======== Records shown ========
(** Initialisation is recovery. *)
Lemma emds_flash_init_eq f d :
  bootable f ->
  emds_flash_init f d =
    let* g := ate_last_recover (set_flags (set_params f true) (align_size EMDS_ATE_SIZE) false (is_prepeared f)) (cells d) in
    Ok (set_flags g (ate_size g) true (is_prepeared g), 0).
Proof.
  intros (Hi & Hdev & Hg). destruct Hg as (Hate & Hao & Hs & Hcn & Ht & Hps & Hpo & Hf & H31).
  unfold region_end in Hf.
  cbn [set_flags offset ate_size sector_size sector_cnt] in *. destruct ate_size_spec as (H8 & _).
  unfold emds_flash_init. rewrite Hi, Hdev, flash_get_parameters_spec. unfold EMDS_FLASH_BLOCK_SIZE.
  cbn [set_params flash_params offset sector_size sector_cnt].
  destruct block_pos as [Hwb _]. destruct page_size_spec as [Hpp _]. cbn [negb].
  rewrite Z.ltb_irrefl. destruct (Z.eqb_spec write_block_size 0); [lia|]. cbn [orb].
  rewrite flash_get_page_info_spec by lia.
  destruct (Z.eqb_spec (sector_size f) 0); [lia|].
  assert (Hmod : sector_size f mod page_size = 0) by (apply Z.mod_divide; [lia|done]).
  rewrite Hmod. cbn [Z.eqb negb orb]. destruct (Z.ltb_spec (sector_cnt f) 1); [lia|].
  cbn [set_params is_initialized is_prepeared]. by rewrite Hi.
Qed.

Lemma emds_flash_init_spec f d :
  bootable f -> zlen (cells d) = flash_size -> bytes (cells d) ->
  exists f', emds_flash_init f d = Ok (f', 0) /\ booted f' (cells d) /\
    offset f' = offset f /\ sector_cnt f' = sector_cnt f /\ sector_size f' = sector_size f.
Proof.
  intros Hbt Hm Hb. rewrite (emds_flash_init_eq f d Hbt). destruct Hbt as (Hi & Hdev & Hg).
  set (g := set_flags (set_params f true) (align_size EMDS_ATE_SIZE) false (is_prepeared f)).
  assert (Hgg : geometry g) by exact Hg.
  destruct (run_exists g (cells d) 0 Hgg Hm) as (ss & Hr & Hend); [lia|]. rewrite Z.add_0_l in Hend.
  destruct (recover_run g (cells d) ss Hgg Hm Hb Hr) as [Hfull Hrec].
  assert (Hss : Forall bytes ss).
  { apply Forall_lookup. intros i s Hs. destruct (Hr i s Hs) as (_ & _ & Hseen & _). by eapply seen_Forall. }
  destruct (scan_data ss (255, 0, force_erase g) Hss) as [Hd Hdw]; [done|by exists 0|].
  destruct Hend as [Hlow|[Hlow Hseen]].
  - rewrite Hfull by done. cstep. eexists. split; [done|]. split; [|done].
    split_and!; [exact Hgg|done..|]. by right.
  - rewrite Hrec by done. cstep. eexists. split; [done|]. split; [|done].
    split_and!; [exact Hgg|done..|]. left. exists ss.
    split_and!; [exact Hr|done|exact Hlow|exact Hseen|apply Hd..|exact Hdw|].
    cbn [set_flags recovered set_force force_erase]. intros Hfo. apply orb_false_iff in Hfo as [_ Hfo].
    apply negb_false_iff, bool_decide_eq_true in Hfo. exact Hfo.
Qed.

(** The room that is left for entries. *)
Definition room (f : emds_fs) : Z := ate_wra f - (offset f + data_wra_offset f).

(** After a preparation the storage is ready for the size asked for: the table
    has zeroed entries only. *)
Definition prepared (f : emds_fs) (d : nvm) (size : Z) : Prop :=
  ready f d /\ bytes (cells d) /\ is_initialized f = true /\ is_prepeared f = true /\ size <= room f /\
  exists n, table f (cells d) (replicate n (replicate 8 0)).

Lemma prepare_erase f d size :
  geometry f -> zlen (cells d) = flash_size -> bytes (cells d) -> pofwarn d = false ->
  is_initialized f = true -> size <= sector_cnt f * sector_size f - ate_size f ->
  exists f' d', (let* '(f, d, _) := emds_flash_clear f d in Ok (set_force f false, d)) = Ok (f', d') /\
    prepared (set_flags f' (ate_size f') (is_initialized f') true) d' size /\
    offset f' = offset f /\ sector_cnt f' = sector_cnt f /\ sector_size f' = sector_size f /\ power d' = power d.
Proof.
  intros Hg Hm Hb Hq Hi Hsz. destruct (emds_flash_clear_spec f d Hg Hm Hb) as (-> & Ht & Hw). cstep.
  destruct (geometry_facts f Hg) as (H8 & Hw8 & Hwo & Hwe & He).
  eexists _, _. split; [done|]. split; [|done].
  split_and!; [|apply bytes_splice; [done|by apply Forall_replicate]|done|done|..].
  - split; [exact Hg|exact (table_size _ _ _ Ht)|done|..].
    + cbn. unfold slot_addr, region_end in *. cbn. lia.
    + cbn. unfold slot_addr. apply Z.divide_sub_r; [done|]. by apply Z.divide_mul_r.
    + by destruct Hw.
  - unfold room, slot_addr. cbn. unfold slot_addr. lia.
  - exists 0%nat. by destruct Ht.
Qed.
Lemma slot_block f i : geometry f -> (write_block_size | slot_addr f i).
Proof.
  intros Hg. destruct (geometry_facts f Hg) as (_ & Hw8 & _ & Hwe & _).
  apply Z.divide_sub_r; [done|]. by apply Z.divide_mul_r.
Qed.

(** Zeroing the entries leaves what is below the table. *)
Lemma invalidated_table f m ss :
  geometry f -> zlen m = flash_size -> run_at f m 0 ss -> ate_wra f = slot_addr f (zlen ss) ->
  offset f <= ate_wra f -> seen m (ate_wra f) (replicate 8 255) ->
  exists m', old_entries_invalidate f m = Ok (m', 0) /\ zlen m' = zlen m /\ (bytes m -> bytes m') /\
    table f m' (replicate (length ss) (replicate 8 0)) /\
    forall a n, 0 <= n -> a + n <= ate_wra f + ate_size f -> erased m a n -> erased m' a n.
Proof.
  intros Hg Hm Hr Hw Hlow Hseen. destruct (geometry_facts f Hg) as (H8 & Hw8 & Hwo & Hwe & He). pose proof Hg as Hg'.
  destruct Hg' as (_ & Hao & _ & _ & Ht & _ & _ & Hf & H31).
  assert (Htop : region_end f - ate_wra f = (zlen ss + 1) * ate_size f) by (rewrite Hw; unfold slot_addr; lia).
  destruct (old_entries_invalidate_spec f m Hg Hm Hlow) as (k & -> & Hk);
    [nia|rewrite Hw; by apply slot_block|].
  rewrite Htop, Z.div_mul in Hk by lia. assert (k = length ss) as -> by lia. clear Hk.
  set (z := replicate _ 0). assert (Hz : zlen z = zlen ss * ate_size f) by (unfold z; autorewrite with clen; nia).
  assert (Hl : ate_wra f + ate_size f + zlen z <= zlen m) by lia.
  eexists. split; [done|]. split_and!; [rewrite length_splice; lia| | |].
  - intros Hb. apply bytes_splice; [done|]. by apply Forall_replicate.
  - split; [done|rewrite length_splice; lia|by rewrite length_replicate|done| |].
    + intros i s Hs. apply lookup_replicate in Hs as [-> Hi]. split_and!; [done|done|].
      apply seen_iff; [unfold slot_addr in *; nia|rewrite length_splice, length_replicate by lia; unfold slot_addr in *; nia|].
      intros j. rewrite length_replicate. intros Hj.
      rewrite zth_splice by (unfold slot_addr in *; nia).
      destruct (Z.leb_spec (ate_wra f + ate_size f) (slot_addr f (Z.of_nat i) + j)); [|unfold slot_addr in *; nia].
      destruct (Z.ltb_spec (slot_addr f (Z.of_nat i) + j) (ate_wra f + ate_size f + zlen z)); [|unfold slot_addr in *; nia].
      cbn [andb]. unfold zth, z. rewrite !lookup_replicate_2; [done|lia|unfold slot_addr in *; nia].
    + apply seen_splice_other; try done; [lia|]. left. rewrite length_replicate. lia.
  - intros a n Hn Ha. apply erased_splice; (done || lia).
Qed.

(** The free space is negative if the data runs into the table: this is less
    than any size. *)
Lemma free_space_enough f size :
  - 2 ^ 31 <= room f < 2 ^ 31 -> 0 < ate_size f < 2 ^ 31 -> 0 <= size ->
  size <= emds_flash_free_space_get f -> 0 <= room f /\ size <= room f.
Proof.
  intros Hr Ha Hs. unfold emds_flash_free_space_get, sint. change (32 - 1) with 31.
  replace (ate_wra f - (data_wra_offset f + offset f)) with (room f) by (unfold room; lia).
  generalize (room f) Hr. intros space Hsp. destruct (decide (0 <= space)) as [Hp|Hn].
  - rewrite (Z.mod_small space) by lia. destruct (Z.ltb_spec space (2 ^ 31)); [|lia].
    rewrite u32_small by lia. destruct (Z.ltb_spec (ate_size f) space); lia.
  - assert (E : space mod 2 ^ 32 = space + 2 ^ 32) by (symmetry; apply Z.mod_unique with (-1); lia).
    rewrite E. destruct (Z.ltb_spec (space + 2 ^ 32) (2 ^ 31)); [lia|].
    replace (space + 2 ^ 32 - 2 ^ 32) with space by lia. unfold u32. rewrite E.
    destruct (Z.ltb_spec (ate_size f) (space + 2 ^ 32)); lia.
Qed.

Lemma emds_flash_prepare_spec f d size :
  booted f (cells d) -> pofwarn d = false -> 0 <= size < 2 ^ 31 ->
  if sector_cnt f * sector_size f - ate_size f <? size
  then emds_flash_prepare f d size = Ok (f, d, - errno_num ENOMEM)
  else exists f' d', emds_flash_prepare f d size = Ok (f', d', 0) /\ prepared f' d' size /\
    offset f' = offset f /\ sector_cnt f' = sector_cnt f /\ sector_size f' = sector_size f /\ power d' = power d.
Proof.
  intros (Hg & Hi & _ & Hm & Hb & Hst) Hq Hsz. destruct (geometry_facts f Hg) as (H8 & Hw8 & Hwo & Hwe & He).
  pose proof Hg as Hg'. destruct Hg' as (_ & Hao & _ & _ & Ht & _ & _ & Hf & H31).
  unfold emds_flash_prepare. rewrite Hi. cbn [negb]. rewrite !u32_small by lia.
  destruct (Z.ltb_spec (sector_cnt f * sector_size f - ate_size f) size) as [_|Hfit]; [done|].
  destruct Hst as [(ss & Hr & Hw & Hlow & Hseen & Hd & Hdw & Hgap)|[Hw Hfo]].
  - destruct (invalidated_table f (cells d) ss) as (m' & -> & Hm' & Hb' & Htab & Hkeep); try done.
    cstep. cbn [Z.eqb negb]. destruct (force_erase f || (emds_flash_free_space_get f <? size)) eqn:E.
    { destruct (prepare_erase f (set_cells d m') size) as (f' & d' & -> & Hp & Hrest);
        try done; [cbn; lia|by apply Hb'|]. cstep. eexists _, _. split; [done|]. split; [exact Hp|exact Hrest]. }
    apply orb_false_iff in E as [Hfo Hfree]. cstep. eexists _, _. split; [done|]. split; [|done].
    assert (Hup : ate_wra f <= region_end f) by (rewrite Hw; unfold slot_addr; nia).
    apply Z.ltb_ge, free_space_enough in Hfree; [|unfold room; lia|lia..].
    unfold room in *.
    split_and!; [|by apply Hb'|exact Hi|done|unfold room; cbn; lia|exists (length ss); by destruct Htab].
    split; [exact Hg|cbn; lia|done|..].
    + cbn. rewrite Hw. unfold slot_addr. unfold region_end. cbn. unfold region_end. nia.
    + cbn. rewrite Hw. by apply slot_block.
    + specialize (Hgap Hfo). rewrite u32_small in Hgap by lia.
      split; [cbn; lia|done|cbn; lia|]. cbn. apply Hkeep; [lia..|].
      eapply eq_ind; [exact Hgap|f_equal; lia].
  - destruct (old_entries_invalidate_spec f (cells d) Hg Hm) as (k & -> & Hk); [lia|lia|by rewrite Hw|].
    cstep. cbn [Z.eqb negb]. rewrite Hfo. cbn [orb]. rewrite Hw in *.
    assert (Hl : offset f + ate_size f + Z.of_nat k * ate_size f <= zlen (cells d)).
    { pose proof (Z.mul_div_le (region_end f - offset f) (ate_size f)). nia. }
    destruct (prepare_erase f (set_cells d (splice (cells d) (offset f + ate_size f)
      (replicate (Z.to_nat (Z.of_nat k * ate_size f)) 0))) size) as (f' & d' & -> & Hp & Hrest); try done.
    + cbn. rewrite length_splice; [done|lia|]. autorewrite with clen. lia.
    + cbn. apply bytes_splice; [done|]. by apply Forall_replicate.
    + cstep. eexists _, _. split; [done|]. split; [exact Hp|exact Hrest].
Qed.
End Prepare.

(** ** Stored entries *)

Record entry := { e_id : Z; e_off : Z; e_data : list Z }.

Section Stored.
Context `{FlashDev}.

Definition slot_of (e : entry) : list Z := entry_slot (e_id e) (e_off e) (e_data e).
Definition entry_end (e : entry) : Z := e_off e + align_size (zlen (e_data e)).

(** The data of an entry is in the flash. *)
Definition kept (f : emds_fs) (m : list Z) (e : entry) : Prop :=
  bits 16 (e_id e) /\ bytes (e_data e) /\ 0 < zlen (e_data e) < 65536 /\ 0 <= e_off e < 65536 /\
  (write_block_size | e_off e) /\ seen m (offset f + e_off e) (e_data e).

(** The table has [n] zeroed entries and those of [es] behind them. *)
Record stored (f : emds_fs) (m : list Z) (n : nat) (es : list entry) : Prop := {
  stored_table : table f m (replicate n (replicate 8 0) ++ (slot_of <$> es));
  stored_kept : Forall (kept f m) es;
  stored_below : Forall (fun e => entry_end e <= data_wra_offset f) es;
  stored_last e : last es = Some e -> data_wra_offset f = entry_end e
}.

(** Writes below the table do not change it. *)
Lemma table_below f m ss a w :
  table f m ss -> 0 <= a -> a + zlen w <= ate_wra f -> table f (splice m a w) ss.
Proof.
  intros Ht Ha Hl. destruct (slot_addr_bounds f m ss (zlen ss) Ht ltac:(lia)) as (Hlo & Hhi & Hre & H31 & H8).
  pose proof (table_wra f m ss Ht) as Hw.
  destruct Ht as [Hg Hm _ Hlow Hslots Hnext].
  split; [done|rewrite length_splice; [done|lia..]|done|done| |].
  - intros i s Hs. destruct (Hslots i s Hs) as (Hl8 & Hne & Hseen). split_and!; [done..|].
    apply seen_splice_other; [lia..| |done]. right. apply lookup_lt_Some in Hs.
    unfold slot_addr in *. nia.
  - apply seen_splice_other; [lia..| |done]. by right.
Qed.

(** A new entry at the write address. *)
Lemma table_snoc f m ss s :
  table f m ss -> length s = 8%nat -> s <> replicate 8 255 ->
  offset f <= ate_wra f - ate_size f -> seen m (ate_wra f - ate_size f) (replicate 8 255) ->
  table (set_ate_wra f (ate_wra f - ate_size f)) (splice m (ate_wra f) s) (ss ++ [s]).
Proof.
  intros Ht Hl Hne Hlow Hnext.
  destruct (slot_addr_bounds f m ss (zlen ss) Ht ltac:(lia)) as (Hlo & Hhi & Hre & H31 & H8).
  pose proof (table_wra f m ss Ht) as Hw.
  destruct Ht as [Hg Hm _ Hlow0 Hslots _].
  split; cbn [set_ate_wra ate_wra offset ate_size]; [exact Hg|rewrite length_splice; [done|lia..]| |done| |].
  - rewrite Hw, length_app. unfold slot_addr. unfold region_end.
    cbn [set_ate_wra offset sector_cnt sector_size ate_size length]. lia.
  - intros i x Hx. change (slot_addr (set_ate_wra f (ate_wra f - ate_size f)) (Z.of_nat i))
      with (slot_addr f (Z.of_nat i)).
    destruct (decide (i < length ss)%nat) as [Hi|Hi].
    + rewrite lookup_app_l in Hx by done. destruct (Hslots i x Hx) as (Hl8 & Hnx & Hseen).
      split_and!; [done..|]. apply seen_splice_other; [lia..| |done]. right. unfold slot_addr in *. nia.
    + rewrite lookup_app_r in Hx by lia. destruct (i - length ss)%nat eqn:E; [|done]. injection Hx as <-.
      assert (i = length ss) as -> by lia. split_and!; [done..|]. rewrite <- Hw.
      apply seen_splice_here; lia.
  - apply seen_splice_other; [lia..| |done]. left. rewrite length_replicate. lia.
Qed.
========
What the task requires —
Which of the lines in the material above contain "Hrec"? Copy each one out.

Exercise result —
  destruct (recover_run g (cells d) ss Hgg Hm Hb Hr) as [Hfull Hrec].
  - rewrite Hrec by done. cstep. eexists. split; [done|]. split; [|done].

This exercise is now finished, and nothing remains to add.